English writer and theologian (1772–1835)

Thomas Young (1772 – 11 November 1835) was an English writer, theologian, educator, and Anglican clergyman. He was educated at Hawkshead Grammar School and Trinity College, Cambridge. He was elected a Fellow of Trinity in 1795 and later served there as assistant tutor, tutor, and senior dean. In 1813, he became rector of Gilling, Yorkshire, where he remained until his death.

Young is chiefly associated with An Essay on Humanity to Animals (1798), a theological and moral argument against cruelty to animals. The work argues that animals are sentient beings and that humans have duties toward them. It uses biblical passages to criticise hunting, blood sports, and other forms of animal mistreatment.

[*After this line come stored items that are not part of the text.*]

(* ===== verification/Plugins.v ===== *)
(** * plugins: the authorization policies shipped with the gateway

    Each plugin is a function of the request it is asked about.  The challenger
    reads a JSON body: [json_Parse] is the syntax tree of a document with its
    members in order, and [unmarshal_patch] is what [json.Unmarshal] makes of the
    tree for the plugin's types (field names match without regard to case, later
    members overwrite earlier ones, an array reuses the elements of the slice it
    replaces).  Name resolution is a parameter.  The theorems say which requests each
    policy allows, and how the challenger's reading differs from that of the backend,
    which gets the body unchanged. *)

From S2P Require Import Prelude GoStrings Http Authz AuditTrail.
From Stdlib Require Import Ascii.

Inductive Decision := DENY | ALLOW.

Record AuthorizeResponse := mkResponse { ar_Decision : Decision; ar_Reason : string }.

Definition deny (reason : string) : AuthorizeResponse := mkResponse DENY reason.
Definition allow (reason : string) : AuthorizeResponse := mkResponse ALLOW reason.

(** ** admin, api_discovery, read_zones, zone_notify *)

Definition adminPlugin (_ : HttpRequest) : AuthorizeResponse := allow "admin: full access".

Definition discoveryPlugin (req : HttpRequest) : AuthorizeResponse :=
  if (pb_Method req =? "GET")%go && (pb_Path req =? "/api")%go then
    allow "api_discovery: version discovery"
  else deny ("api_discovery: only GET /api allowed, got " +:+ pb_Method req +:+ " " +:+ pb_Path req).

(** [[a-z0-9.-]] *)
Definition zone_char (c : ascii) : bool :=
  let b := byte c in
  ((97 <=? b) && (b <=? 122) || (48 <=? b) && (b <=? 57))%Z || Ascii.eqb c "." || Ascii.eqb c "-".

Definition zones_path : string := "/api/v1/servers/localhost/zones".

(** The two expressions of [allowedGetPaths]. *)
Definition match_zones (path : string) : bool := (path =? zones_path)%go.
Definition match_zone (path : string) : bool :=
  match strip_prefix (zones_path +:+ "/") path with
  | Some rest => negb (rest =? "")%go && all_bytes zone_char rest
  | None => false
  end.
Definition allowedGetPaths : list (string → bool) := [match_zones; match_zone].

Definition readZonesPlugin (req : HttpRequest) : AuthorizeResponse :=
  if negb (pb_Method req =? "GET")%go then deny "read_zones: only GET is allowed"
  else if existsb (λ re, re (pb_Path req)) allowedGetPaths then allow "read_zones: GET on zones endpoint"
  else deny "read_zones: path not allowed".

Definition path_parts (path : string) : list string := Split (TrimPrefix path "/") "/".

Young also published sermons and theological tracts on Christian doctrine, including the resurrection, righteousness, and prayer.

== Biography ==

=== Early life and education ===
Thomas Young was born in 1772, the son of Thomas Young of Cumdivock (later of Greensyke), and his wife Rachel Young. He was baptised on 29 December 1772 in Dalston, Cumberland. Young later attended Hawkshead Grammar School, Lancashire, where he was a contemporary of William Wordsworth.

Young enrolled at Trinity College, Cambridge, in October 1789 as a sizar. He became a scholar in 1793 and took his B.A. in 1794, placing 12th in the Mathematical Tripos. He proceeded M.A. in 1797.

=== Academic career ===
Young was elected a Fellow of Trinity College in 1795. He served as assistant tutor from 1801 to 1811, tutor from 1811 to 1813, and senior dean from 1806 to 1809.

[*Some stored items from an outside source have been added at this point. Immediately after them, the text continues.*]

(** The answer in a call is the one this thread was going to get. *)
Definition genuine (s : Thread) (ev : event) : Prop :=
  match ev with
  | EvReserve ok => ok = th_reserve s
  | EvLookup id res => res = th_lookup id s
  | EvLimit _ _ ok => ok = th_allow s
  | EvAuth roles q answer => answer = th_verdict s roles q
  | EvPublish _ res => res = th_publish s
  | EvSend _ | EvCommit _ => True
  end.

#[export] Instance Thread_KeyStore : KeyStore Thread :=
  {| GetByID id s := (th_lookup id s, th_call (EvLookup id (th_lookup id s)) s) |}.
#[export] Instance Thread_RateLimiter : RateLimiter Thread :=
  {| limiter_Allow now p s := (th_allow s, th_call (EvLimit now p (th_allow s)) s) |}.
#[export] Instance Thread_Authorizer : Authorizer Thread :=
  {| Authorize roles q s := (th_verdict s roles q, th_call (EvAuth roles q (th_verdict s roles q)) s) |}.
#[export] Instance Thread_Publisher : Publisher Thread :=
  {| Publish e s := (th_publish s, th_call (EvPublish e (th_publish s)) s) |}.
#[export] Instance Thread_Reserver : Reserver Thread :=
  {| Reserve s := (th_reserve s, th_call (EvReserve (th_reserve s)) s);
     commit e s := th_call (EvCommit e) s |}.
#[export] Instance Thread_Tracer : Tracer Thread := {| End _ s := s |}.

(** The pool's flags and counter are this goroutine's reading of them ([stored] of [Env]
    has the stores of the others); a request that goes out is a call. *)
#[export] Program Instance Thread_HasPool : HasPool Thread :=
  {| pool := th_pool;
     set_pool p s := th_record (EvSend <$> drop (length (sent (th_pool s))) (sent p)) p s |}.
Next Obligation. done. Qed.

#[export] Program Instance Thread_Deployment : Deployment Thread :=
  {| stored_keys := th_keys; decides := policy_allows |}.
Next Obligation.
  intros id s rec. cbn. unfold th_lookup. destruct (th_down s); [done|]. by intros [= ->].
Qed.
Next Obligation. intros roles q s plugin reason s' [= E _]. by eapply th_honest. Qed.
Next Obligation. done. Qed.
Next Obligation. done. Qed.
Next Obligation. done. Qed.
Next Obligation. done. Qed.
Next Obligation. done. Qed.
Next Obligation. done. Qed.
Next Obligation. done. Qed.
End Thread.
Arguments Thread {_}.

(** ** The protocol *)

Inductive stage :=
  | Idle
  | Entered                     (** an audit slot is reserved *)
  | Known (rec : KeyRecord)     (** the presented key was found *)
  | Metered (rec : KeyRecord)   (** its principal was charged *)
  | Cleared                     (** a plugin allowed the request *)
  | Refused
  | Settled (allowed : bool).   (** the entry is in the log, or no slot was to be had *)

Section Protocol.
Context (failClosed : bool) (r : Request).

Definition key_id : option string := fst <$> Cut (Header_Get (Header r) "X-API-Key") ":".

Definition is_readyz : bool :=
  ((Method r =? "GET")%go || (Method r =? "HEAD")%go) && bool_decide (mux_segments r = ["readyz"]).

(** The request can be authenticated now: the audit middleware has let it in. *)
Definition starts (st : stage) : bool :=
  match st with Entered => true | Idle => negb failClosed | _ => false end.

(** The entry is still to be written. *)
Definition in_flight (st : stage) : bool :=
  match st with Idle => negb failClosed | Settled _ => false | _ => true end.

Definition is_cleared (st : stage) : bool := match st with Cleared => true | _ => false end.

(** The plugins are asked about the request line of [r]. *)
Definition asks (q : HttpRequest) : bool :=
  (pb_Method q =? Method r)%go && (pb_Path q =? URL_Path r)%go && (pb_RawQuery q =? RawQuery r)%go.

(** The entry is that of [r], and says allow if and only if it was allowed. *)
Definition reports (allowed : bool) (e : Entry) : bool :=
  (e_Method e =? Method r)%go && (e_Path e =? URL_Path r)%go && (e_Query e =? RawQuery r)%go &&
  Bool.eqb (e_AuthzDecision e =? "allow")%go allowed.

(** A principal without a name is not charged. *)
Definition admissible (st : stage) : option KeyRecord :=
  match st with
  | Metered rec => Some rec
  | Known rec => if (Principal rec =? "")%go then Some rec else None
  | _ => None
  end.

Definition advance (ev : event) (st : stage) : option stage :=
  match ev with
  | EvReserve ok =>
      match st with
      | Idle => if failClosed then Some (if ok then Entered else Settled false) else None
      | _ => None
      end
  | EvLookup id res =>
      if is_readyz then
        match st with Idle => if (id =? "__healthcheck__")%go then Some (Settled false) else None | _ => None end
      else if starts st && bool_decide (key_id = Some id) then
        Some (match res with Ok (Some rec) => Known rec | _ => Refused end)
      else None
  | EvLimit _ p ok =>
      match st with
      | Known rec => if (p =? Principal rec)%go then Some (if ok then Metered rec else Refused) else None
      | _ => None
      end
  | EvAuth roles q (decision, _, _) =>
      rec ← admissible st;
      if bool_decide (roles = Roles rec) && asks q then
        Some (if (decision =? "allow")%go then Cleared else Refused)
      else None
  | EvSend _ => if is_cleared st then Some Cleared else None
  | EvCommit e =>
      if failClosed && in_flight st && reports (is_cleared st) e then Some (Settled (is_cleared st)) else None
  | EvPublish e _ =>
      if negb failClosed && in_flight st && reports (is_cleared st) e then Some (Settled (is_cleared st)) else None
  end.

(** The same protocol as rules. *)
Inductive advances : event → stage → stage → Prop :=
  | adv_reserve ok :
      failClosed = true → advances (EvReserve ok) Idle (if ok then Entered else Settled false)
  | adv_probe res : is_readyz = true → advances (EvLookup "__healthcheck__" res) Idle (Settled false)
  | adv_lookup id res st :
      is_readyz = false → starts st = true → key_id = Some id →
      advances (EvLookup id res) st (match res with Ok (Some rec) => Known rec | _ => Refused end)
  | adv_limit now rec ok :
      advances (EvLimit now (Principal rec) ok) (Known rec) (if ok then Metered rec else Refused)
  | adv_auth rec st q d p rs :
      admissible st = Some rec → asks q = true →
      advances (EvAuth (Roles rec) q (d, p, rs)) st (if (d =? "allow")%go then Cleared else Refused)
  | adv_send a : advances (EvSend a) Cleared Cleared
  | adv_commit e st :
      failClosed = true → in_flight st = true → reports (is_cleared st) e = true →
      advances (EvCommit e) st (Settled (is_cleared st))
  | adv_publish e res st :
      failClosed = false → in_flight st = true → reports (is_cleared st) e = true →
      advances (EvPublish e res) st (Settled (is_cleared st)).

Lemma advance_advances ev st st' : advance ev st = Some st' → advances ev st st'.
Proof.
  destruct ev as [ok|id res|now p ok|roles q [[d p] rs]|a|e|e res]; cbn [advance]; intros Ha.
  - destruct st, failClosed eqn:Ef; simplify_eq. by constructor.
  - destruct is_readyz eqn:Ez.
    + destruct st; try done. destruct (String.eqb_spec id "__healthcheck__"); by simplify_eq; constructor.
    + destruct (starts st) eqn:Es; [|done]. cbn [andb] in Ha. case_bool_decide; simplify_eq. by constructor.
  - destruct st; try done. destruct (String.eqb_spec p (Principal rec)); simplify_eq. constructor.
  - apply bind_Some in Ha as (rec & Hr & Ha). case_bool_decide; [|done]. cbn [andb] in Ha.
    destruct (asks q) eqn:Eq; simplify_eq. by constructor.
  - destruct st; simplify_eq/=. constructor.
  - destruct failClosed eqn:Ef; [|done]. destruct (in_flight st) eqn:Ei; [|done].
    destruct (reports (is_cleared st) e) eqn:Er; simplify_eq/=. by constructor.
  - destruct failClosed eqn:Ef; [done|]. destruct (in_flight st) eqn:Ei; [|done].
    destruct (reports (is_cleared st) e) eqn:Er; simplify_eq/=. by constructor.
Qed.

Fixpoint path (tr : list event) (st : stage) : option stage :=
  match tr with
  | [] => Some st
  | ev :: tr => st ← advance ev st; path tr st
  end.

Lemma path_app tr1 tr2 st : path (tr1 ++ tr2) st = path tr1 st ≫= path tr2.
Proof.
  revert st. induction tr1 as [|ev tr1 IH]; intros st; [done|]. cbn [path app].
  destruct (advance ev st); [apply IH|done].
Qed.

(** Where a path first gets to the stages of [P]. *)
Lemma path_crossing (P : stage → bool) tr st st' :
  path tr st = Some st' → P st = false → P st' = true →
  ∃ tr1 ev tr2 st1 st2, tr = tr1 ++ ev :: tr2 ∧ path tr1 st = Some st1 ∧ advances ev st1 st2 ∧
    P st1 = false ∧ P st2 = true ∧ path tr2 st2 = Some st'.
Proof.
  revert st. induction tr as [|ev tr IH]; intros st; cbn [path]; [intros [= ->]; congruence|].
  intros (st1 & Ha & Hp)%bind_Some Hst Hst'. destruct (P st1) eqn:E1.
  - exists [], ev, tr, st, st1. by split_and!; try apply advance_advances.
  - destruct (IH st1 Hp E1 Hst') as (tr1 & ev' & tr2 & s1 & s2 & -> & H1 & H2).
    exists (ev :: tr1), ev', tr2, s1, s2. cbn [path app]. by rewrite Ha.
Qed.

End Protocol.

(** ** The server keeps to the protocol *)

Section Conformance.

Context `{Policies} `{JsonLib} (reencode : string → string) (env : Env).
Context (maxBodySize : Z) (auditOpts : Options) (secrets : HmacService) (resolver : Resolver).

(** The request that came in. *)
Context (r0 : Request).
Abbreviation fc := (FailClosed auditOpts).
Abbreviation decision w := (Http.Decision (authzResult (w_cells w))).

(** From [w] to [w'] the calls lead from [st] to [st'], they got the answers of the
    thread, and the pool has what was sent. *)
Definition moves (st : stage) (w w' : World Thread) (st' : stage) : Prop :=
  ∃ tr, th_calls (w_state w') = th_calls (w_state w) ++ tr ∧
    sent (th_pool (w_state w')) = sent (th_pool (w_state w)) ++ sends_of tr ∧
    path fc r0 tr st = Some st' ∧ Forall (genuine (w_state w)) tr ∧
    (∀ ev, genuine (w_state w') ev ↔ genuine (w_state w) ev).

Lemma moves_same st (w w' : World Thread) : w_state w' = w_state w → moves st w w' st.
Proof. unfold moves. intros ->. exists []. cbn. by rewrite !app_nil_r. Qed.

Lemma moves_record evs st st' (w : World Thread) p (w' : World Thread) :
  w_state w' = th_record evs p (w_state w) → sent p = sent (th_pool (w_state w)) ++ sends_of evs →
  path fc r0 evs st = Some st' → Forall (genuine (w_state w)) evs → moves st w w' st'.
Proof. unfold moves. intros -> Hs Hp Hg. exists evs. by split_and!. Qed.

Lemma moves_trans st1 st2 st3 w1 w2 w3 : moves st1 w1 w2 st2 → moves st2 w2 w3 st3 → moves st1 w1 w3 st3.
Proof.
  intros (tr1 & E1 & S1 & P1 & F1 & G1) (tr2 & E2 & S2 & P2 & F2 & G2). exists (tr1 ++ tr2).
  rewrite E2, E1, S2, S1, sends_of_app, !app_assoc, path_app, P1. split_and!; try done.
  - apply Forall_app. split; [done|]. eapply Forall_impl; [exact F2|]. intros ev. apply G1.
  - intros ev. by rewrite G2, G1.
Qed.

(** One call that sends nothing. *)
Lemma moves_call ev st st' (w w' : World Thread) :
  w_state w' = th_call ev (w_state w) → sends_of [ev] = [] → genuine (w_state w) ev →
  advance fc r0 ev st = Some st' → moves st w w' st'.
Proof.
  intros Hw Hs Hg Ha. eapply moves_record; [exact Hw|by rewrite Hs, app_nil_r| |by apply Forall_singleton].
  cbn [path]. by rewrite Ha.
Qed.

Lemma moves_reject st msg code (w : World Thread) : moves st w (reject msg code w).2 st.
Proof. apply moves_same, reject_state. Qed.

Lemma reject_decision msg code (w : World Thread) : decision (reject msg code w).2 = decision w.
Proof. unfold reject, http_Error, WriteHeader. cbn. by destruct (w_recorder w). Qed.

(** *** Behind the audit middleware *)

(** Started in a stage of [P], the handler stays in the protocol, and the recorded
    decision is allow if and only if the request was cleared. *)
Definition conducts (P : Context → Request → stage → Prop) (h : Handler Thread) : Prop :=
  ∀ ctx r w st, P ctx r st → authzResultKey ctx = true → decision w ≠ "allow" →
    ∃ st', moves st w (h ctx r w).2 st' ∧ in_flight fc st' = true ∧
      (decision (h ctx r w).2 = "allow" ↔ st' = Cleared).

(** The handler refuses after getting to [st'] without clearing the request. *)
Lemma conducts_reject st st' msg code (w w1 : World Thread) :
  moves st w w1 st' → in_flight fc st' = true → st' ≠ Cleared → decision w1 ≠ "allow" →
  ∃ st2, moves st w (reject msg code w1).2 st2 ∧ in_flight fc st2 = true ∧
    (decision (reject msg code w1).2 = "allow" ↔ st2 = Cleared).
Proof.
  intros Hm Hf Hc Hd. exists st'. rewrite reject_decision.
  split; [exact (moves_trans _ _ _ _ _ _ Hm (moves_reject st' msg code w1))|]. done.
Qed.

(** The handler goes on with the next one after getting to [st1]. *)
Lemma conducts_inner P h ctx r st st1 (w w1 : World Thread) :
  conducts P h → moves st w w1 st1 → P ctx r st1 → authzResultKey ctx = true → decision w1 ≠ "allow" →
  ∃ st2, moves st w (h ctx r w1).2 st2 ∧ in_flight fc st2 = true ∧
    (decision (h ctx r w1).2 = "allow" ↔ st2 = Cleared).
Proof.
  intros Hh Hm HP Hk Hd. destruct (Hh ctx r w1 st1 HP Hk Hd) as (st2 & Hm2 & Hf).
  exists st2. split; [by eapply moves_trans|done].
Qed.

(** The balancer only sends. *)
Definition only_sends (w w' : World Thread) : Prop :=
  moves Cleared w w' Cleared ∧ authzResult (w_cells w') = authzResult (w_cells w).

#[local] Instance only_sends_preorder : PreOrder only_sends.
Proof.
  split; [intros w; split; [by apply moves_same|done]|].
  intros w1 w2 w3 [M1 E1] [M2 E2]. split; [by eapply moves_trans|congruence].
Qed.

=== Ecclesiastical career ===
Young was ordained deacon on 31 May 1801 and priest on 13 June 1802 by George Pretyman (later Tomline), Bishop of Lincoln. In 1813, he was appointed rector of Gilling, Yorkshire, and held the benefice until his death.

From 1809, Young was a subscribing member of the Society for Promoting Christian Knowledge.

=== Writing ===

==== An Essay on Humanity to Animals ====
In An Essay on Humanity to Animals (1798), Young presented a theological argument against animal cruelty. He discussed nine biblical passages and used them to criticise approximately 15 common forms of cruelty, arguing that God values animals and expects humans to show care toward them. He argued that animals can experience pleasure and pain and that this capacity grounds claims to rights. He criticised the mistreatment of animals in hunting and blood sports, but accepted scientific vivisection. He was especially critical of clergy who took part in blood sports.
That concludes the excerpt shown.